I'm back with the third 10-Minute Project for this year. Just in time for gifting season! I'm not sure if many people use mouse pads anymore with all the wireless and tablet options, but I am a little bit old school perhaps. I do all my blogging from a desktop in the den - and when we bought a new black desk, I decided I needed to revisit the mouse pad. I was afraid something (read: the kids) might scratch the new paint.
I thought I'd do another quick tutorial for you all. The best part about these 10-Minute Projects is that you'll probably spend more time choosing what fabric to use than actually making the project.
- (1) 7 1/2" x 9" fabric scrap
- (1) 7 1/2" x 9" piece fusible web (I used Heat'n'Bond Lite)
- (1) 7 1/2" x 9" cork
- coordinating thread (optional)
1. Cut the fabric, fusible web and cork all to 7 1/2" x 9" rectangles.
I picked up this cork roll from Joann's for just a couple dollars. It's nice and thin, yet flexible. It came in several sizes. The 1 ft x 2 ft roll yielded 3 mouse pads.
I used my rotary cutter on the cork - and it worked like a charm. But I only did this because my blade was pretty dull and needed to be changed. I wouldn't recommend cutting the cork with a brand new rotary cutter blade since it will dull it for fabric. Scissors work well on cork also.
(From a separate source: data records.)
(** X7. For a nonempty model over distinct variable names,
    [_synthesize_for_model] returns a conjunctive clause that evaluates to
    [True] in that model and, in any other model that gives values to the
    same names, to [True] exactly when the two models give every such name
    the same value. *)
Theorem synthesize_for_model_only_model model :
  is_model model = true →
  model ≠ [] →
  NoDup (Dict.keys model) →
  ∃ clause,
    synthesize_for_model model = Ok clause
    ∧ is_conjunctive_clause clause = true
    ∧ evaluate clause model = Ok true
    ∧ ∀ other,
        is_model other = true →
        (∀ x, x ∈ Dict.keys model → is_Some (Dict.get other x)) →
        evaluate clause other
        = Ok (bool_decide (Forall (fun x => Dict.get other x = Dict.get model x)
                                  (Dict.keys model))).
Proof.
  intros Hm Hne Hnd. exists (clause_of model).
  assert (∀ other,
            is_model other = true →
            (∀ x, x ∈ Dict.keys model → is_Some (Dict.get other x)) →
            evaluate (clause_of model) other
            = Ok (bool_decide (Forall (fun x => Dict.get other x = Dict.get model x)
                                      (Dict.keys model)))) as Hother.
  { intros other Ho Hcov. rewrite evaluate_Ok; [|done|].
    2: { apply model_covers_spec. intros x Hx. apply Hcov.
         rewrite variables_clause_of in Hx by done. by apply elem_of_list_to_set in Hx. }
    f_equal. rewrite holds_clause_of by done. apply eq_true_iff_eq.
    rewrite forallb_forall, bool_decide_eq_true, Forall_forall. split.
    - intros Hall x Hx. unfold Dict.keys in Hx.
      apply list_elem_of_fmap in Hx as ([k v] & -> & Hin). simpl.
      rewrite (get_elem_of model k v Hnd Hin).
      specialize (Hall (k, v) (proj1 (list_elem_of_In _ _) Hin)).
      unfold agrees_on in Hall. simpl in Hall.
      destruct (Hcov k) as [b Hb].
      { apply list_elem_of_fmap. by exists (k, v). }
      rewrite Hb in Hall |- *. simpl in Hall. apply Bool.eqb_prop in Hall. by subst.
    - intros Hall [k v] Hin%list_elem_of_In. unfold agrees_on. simpl.
      rewrite (Hall k), (get_elem_of model k v Hnd Hin).
      + simpl. by destruct v.
      + apply list_elem_of_fmap. by exists (k, v). }
  split_and!; [by apply synthesize_for_model_Ok|by apply is_conjunctive_clause_of| |done].
  rewrite Hother; [|done|by intros x Hx%get_Some_keys].
  f_equal. apply bool_decide_eq_true. by apply Forall_forall.
Qed.
(** * nest-mediator: the pipeline composition engine

    A shallow embedding of the mediator bus of [nest-mediator]
    (TypeScript, NestJS): the handler maps, the priority-sorted list of
    pipeline behaviors, the pipeline builder and the two dispatch
    methods [send] and [query], together with the validation behavior
    and the decorators that feed the builder.  Around this core: the
    validation exception, the exception-handling behavior, the
    discovery of handlers and behaviors at startup, the bus as it was
    before pipelines, and the caching, retry and audit behaviors and
    the payment handler of the example application.

    Conventions of the embedding.
    - A JavaScript class is a value with an identity; [===] on classes
      is equality of [Class] values.  Two distinct classes may carry the
      same [cname] (the [name] property of the constructor).
    - An [async] method is a computation in the monad [M]: it threads
      the heap and either returns a value or throws (a rejected
      promise).  [await] is [bind]; one dispatch is sequential.
    - [Map<string, T>] is a [gmap string T]; only [has], [get] and [set]
      are used by the code that is modelled here.
    - Priorities are JavaScript numbers; the embedding takes them in
      [Z] (the documented priority bands are integers).
    - The [Logger] calls are output only and are left out. *)

From Stdlib Require Import ZArith Lia.
From stdpp Require Import gmap strings pretty list sorting.


Local Open Scope Z_scope.

(** ** Classes and values *)

(** A class (constructor function): its [name] property and its identity. *)
Record Class : Type := mkClass { cname : string; cid : nat }.

#[global] Instance Class_eq_dec : EqDecision Class.
Proof. solve_decision. Defined.

#[global] Instance Class_countable : Countable Class.
Proof.
  refine (inj_countable' (fun c => (cname c, cid c))
                         (fun p => mkClass p.1 p.2) _).
  intros []; reflexivity.
Defined.

(** JavaScript values, as far as the engine looks at them. *)
#[warnings="-register-all"]
Inductive JsValue : Type :=
| JUndefined
| JNull
| JBool (b : bool)
| JNum (n : Z)
| JStr (s : string)
| JObject (constructor : Class) (props : list (string * JsValue)).

(** A request: an instance of a command or query class
    ([TCommand extends ICommand], [TQuery extends IQuery]). *)
Record Request : Type := mkRequest {
  constructor : Class;
  props : list (string * JsValue)
}.

Definition toValue (r : Request) : JsValue :=
  JObject (constructor r) (props r).

(** ['command' | 'query'] *)
Inductive RequestKind : Type := Command | Query.

(** ['command' | 'query' | 'all'] *)
Inductive BehaviorScope : Type := ScopeCommand | ScopeQuery | ScopeAll.

#[global] Instance RequestKind_eq_dec : EqDecision RequestKind.
Proof. solve_decision. Defined.

#[global] Instance BehaviorScope_eq_dec : EqDecision BehaviorScope.
Proof. solve_decision. Defined.

(** The string of a dispatch scope, seen as a behavior scope. *)
Definition scopeOfKind (k : RequestKind) : BehaviorScope :=
  match k with Command => ScopeCommand | Query => ScopeQuery end.

Definition kindString (k : RequestKind) : string :=
  match k with Command => "command" | Query => "query" end.

(** ** Exceptions *)

(** validation.exception.ts: [interface ValidationError]. *)
#[warnings="-register-all"]
Inductive ValidationError : Type :=
  mkValidationError (property : string) (message : string)
                    (code : option string) (value : option JsValue)
                    (children : option (list ValidationError)).

Definition ve_property (e : ValidationError) : string :=
  match e with mkValidationError p _ _ _ _ => p end.

Definition ve_message (e : ValidationError) : string :=
  match e with mkValidationError _ m _ _ _ => m end.

(** The errors that the modelled code throws.  [Error] is the plain
    JavaScript [Error] with its message, [TypeError] what a call of a
    method that the object does not have raises, and
    [UnknownElementException] what [ModuleRef.get] raises for a class it
    has no provider for. *)
Inductive Exception : Type :=
| Error (message : string)
| TypeError (message : string)
| HandlerNotFoundException (requestName : string) (requestType : RequestKind)
| ValidationException (errors : list ValidationError)
| UnknownElementException (name : string).

(** handler-not-found.exception.ts: the message built by the constructor. *)
Definition HandlerNotFoundException_message
    (requestName : string) (requestType : RequestKind) : string :=
  "No handler registered for " +:+ kindString requestType +:+ ": "
    +:+ requestName +:+ ". Did you forget to add @"
    +:+ (if decide (requestType = Command)
         then "CommandHandler" else "QueryHandler")
    +:+ " decorator?".

(** ** The monad of asynchronous methods *)

Inductive Outcome (A : Type) : Type :=
| Returned (a : A)
| Thrown (e : Exception).
Arguments Returned {A} a.
Arguments Thrown {A} e.

Definition M (St A : Type) : Type := St -> St * Outcome A.

Definition ret {St A} (a : A) : M St A := fun s => (s, Returned a).

Definition throw {St A} (e : Exception) : M St A := fun s => (s, Thrown e).

Definition bind {St A B} (m : M St A) (k : A -> M St B) : M St B :=
  fun s =>
    match m s with
    | (s', Returned a) => k a s'
    | (s', Thrown e) => (s', Thrown e)
    end.

Definition gets {St A} (f : St -> A) : M St A := fun s => (s, Returned (f s)).

Definition modify {St} (f : St -> St) : M St unit :=
  fun s => (f s, Returned tt).

Notation "'let*' x ':=' c1 'in' c2" := (bind c1 (fun x => c2))
  (at level 10, x name, c1 at level 100, c2 at level 200).

(** ** Array.prototype.sort *)

(** [arr.sort(compareFn)] is stable (ECMAScript 2019): with a consistent
    comparator its result is the one sorted arrangement that keeps equal
    elements in their order.  [sortBy] computes it by insertion: an
    element goes in front of the first element it does not compare
    greater than. *)
Section Sort.
Context {A : Type} (compareFn : A -> A -> Z).

Fixpoint insertBy (x : A) (l : list A) : list A :=
  match l with
  | [] => [x]
  | y :: l' =>
      if compareFn x y <=? 0 then x :: y :: l' else y :: insertBy x l'
  end.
2. Place the fusible web bumpy side on the wrong side of the fabric. Press to fuse the fusible web to the fabric. Make sure to read the manufacturer’s instructions prior to beginning for appropriate heat settings and length of time to press. For Heat 'N' Bond Lite, I usually press for about 8-10 seconds on a low (medium-low) setting.
3. Peel the paper backing off of the fabric. Now your fabric will have the fusible web on the wrong side of the fabric. It is ready to apply to the cork.
Fuse the fabric (wrong side down) to the cork, making sure to center the shapes on top of each other. Use the same technique and heat settings as step 2.
4. Use a cup or glass to trace a rounded corner profile on each of the four corners on the mouse pad.
5. Use scissors to cut the rounded corners on the drawn lines. Repeat until all four corners have been trimmed.
6. (Optional) Add a finished look if desired by topstitching 1/8" away from the edge of the pad all the way around the rounded rectangle. Use a walking foot to help ease the cork through the machine.